Culling the bite from smaller bass to bigger bass is something that most of us try to do, at least some of the time. But, I can tell you as a professional bass angler that it’s also one of the toughest things we try to do, especially if you’re fishing at the Bassmaster Elite Series level where not culling up is not an option. These guys won't give you anything.

The place to start is to try to catch some bass. Don’t worry so much about size. Concentrate on numbers at first. If you’re successful, you’ll start to develop a pattern. The bigger ones you catch will be somewhere different, and they’ll be biting a different bait than the smaller ones. 

The better bass might be deeper, shallower or they might be in the weeds instead of in the holes or on the lines. It’s also possible that they might be biting dark colored jigs, big spoons or maybe they’re looking up and a topwater plug is the way to go with them. 

What will be different is hard to predict — each lake or river is different — but there will be something that is different.
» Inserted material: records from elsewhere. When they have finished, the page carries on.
(** ** Vocabulary of the statements *)

Definition forecast_fields : list string := ["max_temp"; "min_temp"; "precipitation"].



(** An object that is not an int too large for a float. *)
Definition in_float_range (v : pyval) : bool :=
  match as_number v with
  | Some (NInt z) => Z.abs z <? float_overflow
  | _ => true
  end.

Definition forecast_in_float_range (d : gmap string pyval) : bool :=
  forallb (fun k => in_float_range (dict_get d k)) forecast_fields.


(** A text made of white space only (the empty text included). *)
Fixpoint all_space (s : string) : bool :=
  match s with
  | String c rest => is_space c && all_space rest
  | EmptyString => true
  end.

(** The three entry fields pass the checks of the handler: none is blank,
    the date is in range today and the country code is in the table. *)
Definition inputs_accepted (today : date)
    (city_entry country_entry date_entry : string) : bool :=
  negb (all_space city_entry) && negb (all_space country_entry)
  && negb (all_space date_entry)
  && match validate_date today (strip date_entry) with
     | Ret None => true
     | _ => false
     end
  && match validate_phone_country_code (strip country_entry) with
     | None => true
     | Some _ => false
     end.

(** Every field of a forecast is [None] (or missing) or zero. *)
Definition all_None_0 (forecast : gmap string pyval) : bool :=
  forallb (fun k => in_None_0 (dict_get forecast k)) forecast_fields.

(** A decoded JSON object. *)
Definition is_dict (v : pyval) : bool :=
  match v with
  | PDict _ => true
  | _ => false
  end.

Definition is_number (v : pyval) : bool :=
  match as_number v with
  | Some _ => true
  | None => false
  end.

(** A pair of field values that [safe_average] takes without a
    [TypeError]: one of them is [None], or both are numbers. *)
Definition averageable (v1 v2 : pyval) : bool :=
  is_None v1 || is_None v2 || (is_number v1 && is_number v2).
Our job as anglers is to figure that out. 

My finish at the 2019 Toyota Bassmaster Texas Fest benefiting Texas Parks & Wildlife Department was respectable. I finished 10th. I’m never satisfied, though. So when the tournament was over I decided to go fishing. The idea was to see what I could see.

I headed out to the local tackle store and bought a sackful of big swimbaits. I tried a little different type of structure and cover than what I had been fishing. I caught two 6-pounders on back-to-back casts, and a whole bunch of other fish. They were all better than the ones I’d caught in the tournament.
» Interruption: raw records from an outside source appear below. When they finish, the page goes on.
Lemma pushJsonbValue_KEY_key_apart (st st' : JsonbParseState) (v : JsonbValue)
  (r : option JsonbValue) :
  pushJsonbValue st WJB_KEY (Some v) = Ok (st', r) -> key_apart st' st.
Proof.
  simpl. unfold appendKey.
  destruct st as [| [elems | pairs key] next]; try discriminate.
  destruct v; try discriminate.
  simpl. intros H. inversion H. constructor.
Qed.

Section JsonbProofs.

Variable pg : Host.
Variable js : Engine.

Lemma JsonbObjectFromObject_VObject (pstate : JsonbParseState)
  (props : list (string * Value)) :
  JsonbObjectFromObject pg js pstate (VObject props)
  = ('(pstate, _) <- pushJsonbValue pstate WJB_BEGIN_OBJECT None ;;
     pstate <- foldM (object_property pg js) props pstate ;;
     pushJsonbValue pstate WJB_END_OBJECT None).
Proof. reflexivity. Qed.

Lemma JsonbFromValue_KEY_key_apart (st1 st2 : JsonbParseState) (k : Value) :
  key_apart st1 st2 ->
  JsonbFromValue pg js st1 k WJB_KEY = JsonbFromValue pg js st2 k WJB_KEY.
Proof.
  intros H. unfold JsonbFromValue.
  destruct (jbvString_of_value pg js k) as [e | val]; [reflexivity |].
  simpl bind. apply pushJsonbValue_key_apart_KEY. exact H.
Qed.

(** From two states a key apart, a property leaves the builder in the
    same state: its key overwrites the one that differs. *)
Lemma object_property_key_apart (st1 st2 : JsonbParseState)
  (property : string * Value) :
  key_apart st1 st2 ->
  object_property pg js st1 property = object_property pg js st2 property.
Proof.
  intros H. destruct property as [v o]. unfold object_property.
  rewrite (JsonbFromValue_KEY_key_apart st1 st2 (VString v) H). reflexivity.
Qed.

(** A property whose value is Undefined only writes its key. *)
Lemma object_property_undefined (st st' : JsonbParseState) (v : string) :
  object_property pg js st (v, VUndefined) = Ok st' -> key_apart st' st.
Proof.
  unfold object_property. simpl IsDate. simpl IsArray. simpl IsObject. cbv iota.
  destruct (JsonbFromValue pg js st (VString v) WJB_KEY) as [e | [st1 r]] eqn:Hkey;
    [discriminate |].
  simpl. intros H. inversion H. subst st'.
  unfold JsonbFromValue in Hkey.
  destruct (jbvString_of_value pg js (VString v)) as [e | val]; [discriminate |].
  simpl bind in Hkey.
  eapply pushJsonbValue_KEY_key_apart. exact Hkey.
Qed.

Lemma IsUndefined_true (o : Value) : IsUndefined o = true -> o = VUndefined.
Proof. destruct o; simpl; intros H; try discriminate H. reflexivity. Qed.

Lemma key_apart_trans (a b c : JsonbParseState) :
  key_apart a b -> key_apart b c -> key_apart a c.
Proof.
  intros Hab Hbc. destruct Hab; [exact Hbc |].
  inversion Hbc; subst; constructor.
Qed.

Lemma foldM_defined_properties (props : list (string * Value))
  (st1 st2 st1' : JsonbParseState) :
  key_apart st1 st2 ->
  foldM (object_property pg js) props st1 = Ok st1' ->
  exists st2',
    foldM (object_property pg js) (defined_properties props) st2 = Ok st2'
    /\ key_apart st1' st2'.
Proof.
  revert st1 st2. induction props as [| [v o] rest IH]; intros st1 st2 Hst H.
  - simpl in *. inversion H. subst st1'. exists st2. split; [reflexivity | exact Hst].
  - rewrite foldM_cons in H.
    destruct (object_property pg js st1 (v, o)) as [e | st1a] eqn:Hprop;
      [discriminate H |].
    rewrite bind_Ok in H.
    unfold defined_properties. cbn [filter snd].
    fold (defined_properties rest).
    destruct (IsUndefined o) eqn:Hundef; cbn [negb].
    + apply IsUndefined_true in Hundef. subst o.
      apply (IH st1a st2); [| exact H].
      eapply key_apart_trans; [| exact Hst].
      eapply object_property_undefined. exact Hprop.
    + rewrite foldM_cons.
      rewrite <- (object_property_key_apart st1 st2 (v, o) Hst), Hprop.
      rewrite bind_Ok. apply (IH st1a st1a); [constructor | exact H].
Qed.

Lemma JsonbObjectFromObject_defined_properties (pstate : JsonbParseState)
  (props : list (string * Value)) (r : JsonbParseState * option JsonbValue) :
  JsonbObjectFromObject pg js pstate (VObject props) = Ok r ->
  JsonbObjectFromObject pg js pstate (VObject (defined_properties props)) = Ok r.
Proof.
  rewrite !JsonbObjectFromObject_VObject.
  change (pushJsonbValue pstate WJB_BEGIN_OBJECT None)
    with (Ok (A := JsonbParseState * option JsonbValue)
            (ObjectUnderway [] None :: pstate, Some (jbvObject []))).
  rewrite !bind_Ok.
  destruct (foldM (object_property pg js) props (ObjectUnderway [] None :: pstate))
    as [e | st1'] eqn:Hfold; [discriminate |].
  destruct (foldM_defined_properties props _ (ObjectUnderway [] None :: pstate)
              st1' (key_apart_same _) Hfold) as (st2' & Hfold2 & Hst).
  rewrite Hfold2. rewrite !bind_Ok.
  rewrite (pushJsonbValue_key_apart_END st1' st2' Hst). intros H; exact H.
Qed.

Lemma ConvertObject_defined_properties (props : list (string * Value))
  (root : JsonbValue) :
  ConvertObject pg js (VObject props) = Ok root ->
  ConvertObject pg js (VObject (defined_properties props)) = Ok root.
Proof.
  unfold ConvertObject. cbn [IsArray IsObject].
  destruct (JsonbObjectFromObject pg js [] (VObject props)) as [e | r] eqn:H;
    [discriminate |].
  rewrite (JsonbObjectFromObject_defined_properties [] props r H).
  intros E; exact E.
Qed.

Lemma ToScalarDatum_JSONBOID (cfg : Config) (value : Value) (type : plv8_type) :
  JSONB_DIRECT_CONVERSION cfg = true ->
  90400 <= PG_VERSION_NUM cfg ->
  typid type = JSONBOID ->
  Ascii.eqb (category type) TYPCATEGORY_COMPOSITE = false ->
  IsUndefined value || IsNull value = false ->
  ToScalarDatum cfg pg js value type
  = (obj <- ConvertObject pg js value ;; Ok (DatumJsonb obj, false)).
Proof.
  intros Hdirect Hpg Htyp Hcat Hnull. unfold ToScalarDatum.
  rewrite Hcat, Hnull, Htyp. unfold scalar_switch.
  assert (E : (90400 <=? PG_VERSION_NUM cfg) = true) by (apply Z.leb_le; exact Hpg).
  rewrite E. cbn. unfold case_JSONBOID. rewrite Hdirect.
  destruct (ConvertObject pg js value); reflexivity.
Qed.

(** C8. The JSON tree built for an object is the tree built for the
    object without the properties whose value is Undefined, at the root
    of the conversion as for an object nested in it, and so is the
    JSONB value the scalar encoder returns for it under the direct
    conversion: of such a property neither the key nor a null is in the
    tree. In particular the tree of the object with [a] Undefined and
    [b] 1 is that of the object with [b] 1 alone. *)
Theorem undefined_properties_are_dropped :
  (forall (pstate : JsonbParseState) (props : list (string * Value))
          (r : JsonbParseState * option JsonbValue),
      JsonbObjectFromObject pg js pstate (VObject props) = Ok r ->
      JsonbObjectFromObject pg js pstate (VObject (defined_properties props))
      = Ok r)
  /\ (forall (props : list (string * Value)) (root : JsonbValue),
         ConvertObject pg js (VObject props) = Ok root ->
         ConvertObject pg js (VObject (defined_properties props)) = Ok root)
  /\ (forall (cfg : Config) (type : plv8_type) (props : list (string * Value))
             (result : Datum * bool),
         JSONB_DIRECT_CONVERSION cfg = true ->
         90400 <= PG_VERSION_NUM cfg ->
         typid type = JSONBOID ->
         Ascii.eqb (category type) TYPCATEGORY_COMPOSITE = false ->
         ToScalarDatum cfg pg js (VObject props) type = Ok result ->
         ToScalarDatum cfg pg js (VObject (defined_properties props)) type
         = Ok result)
  /\ defined_properties [("a"%string, VUndefined); ("b"%string, VNumber 1)]
     = [("b"%string, VNumber 1)]
  /\ ConvertObject Sample.pg Sample.js
       (VObject [("a"%string, VUndefined); ("b"%string, VNumber 1)])
     = Ok (jbvObject [("b"%string, jbvNumeric "1"%string)]).
Proof.
  split; [| split; [| split; [| split]]].
  - apply JsonbObjectFromObject_defined_properties.
  - apply ConvertObject_defined_properties.
  - intros cfg type props result Hdirect Hpg Htyp Hcat.
    rewrite (ToScalarDatum_JSONBOID cfg (VObject props) type
               Hdirect Hpg Htyp Hcat eq_refl).
    rewrite (ToScalarDatum_JSONBOID cfg (VObject (defined_properties props)) type
               Hdirect Hpg Htyp Hcat eq_refl).
    destruct (ConvertObject pg js (VObject props)) as [e | root] eqn:H;
      [discriminate |].
    rewrite (ConvertObject_defined_properties props root H).
    intros E; exact E.
  - reflexivity.
  - vm_compute. reflexivity.
Qed.

End JsonbProofs.

Lemma undefined_properties_are_dropped_witness :
  let props := [("k"%string, VUndefined); ("b"%string, VNumber 1);
                ("c"%string, VArray [VUndefined; VNull]);
                ("d"%string, VObject [("e"%string, VUndefined)])] in
  ConvertObject Sample.pg Sample.js (VObject props)
  = Ok (jbvObject [("b"%string, jbvNumeric "1"%string);
                   ("c"%string, jbvArray [jbvNull]);
                   ("d"%string, jbvObject [])])
  /\ ConvertObject Sample.pg Sample.js (VObject (defined_properties props))
     = Ok (jbvObject [("b"%string, jbvNumeric "1"%string);
                      ("c"%string, jbvArray [jbvNull]);
                      ("d"%string, jbvObject [])]).
Proof.
  assert (H : ConvertObject Sample.pg Sample.js
                (VObject [("k"%string, VUndefined); ("b"%string, VNumber 1);
                          ("c"%string, VArray [VUndefined; VNull]);
                          ("d"%string, VObject [("e"%string, VUndefined)])])
              = Ok (jbvObject [("b"%string, jbvNumeric "1"%string);
                               ("c"%string, jbvArray [jbvNull]);
                               ("d"%string, jbvObject [])]))
    by (vm_compute; reflexivity).
  split; [exact H |].
  exact (proj1 (proj2 (undefined_properties_are_dropped Sample.pg Sample.js))
           _ _ H).
Defined.

(** *** Exact arithmetic on the doubles that are integers *)

Lemma digits2_pos_bounds (m : positive) :
  2 ^ (Z.pos (digits2_pos m) - 1) <= Z.pos m < 2 ^ Z.pos (digits2_pos m).
Proof.
  induction m as [m IH | m IH |]; simpl digits2_pos.
  - rewrite Pos2Z.inj_succ.
    replace (Z.succ (Z.pos (digits2_pos m)) - 1) with (Z.succ (Z.pos (digits2_pos m) - 1)) by lia.
    rewrite !Z.pow_succ_r by lia. lia.
  - rewrite Pos2Z.inj_succ.
    replace (Z.succ (Z.pos (digits2_pos m)) - 1) with (Z.succ (Z.pos (digits2_pos m) - 1)) by lia.
    rewrite !Z.pow_succ_r by lia. lia.
  - simpl. lia.
Qed.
The water had dropped, and it was a little clearer the day I did that. Nevertheless, I learned a valuable lesson about culling through numbers to get to the winning bass — think about the immediate past and then either repeat it or do something totally different.

Another approach, one that I have more familiarity with, is using big flutter spoons out on the breaks and ledges on Tennessee River impoundments. It seems like that’s a reliable way to cull through smaller bass in those places. 

The spoon I’ve had the most success using is made by Nichols Lures. They have several models ranging from 6 inches to 9 inches. The bigger the spoon the bigger the bass — most days, anyway. 

While we’re talking about all of this we need to be honest with ourselves and with each other. The approach I’m talking about has risks, big risks. When you turn your back on smaller fish it’s possible you won’t catch any fish. I’m not sure big bass are smarter than small bass, but they are different. That can make for some long days. Keep that in mind when you decide to go big.

There you have it: My thoughts on culling the bite. You can follow my thinking but don’t be afraid to try something different. Catching the bigger bass in any lake or river is as much art as it is science.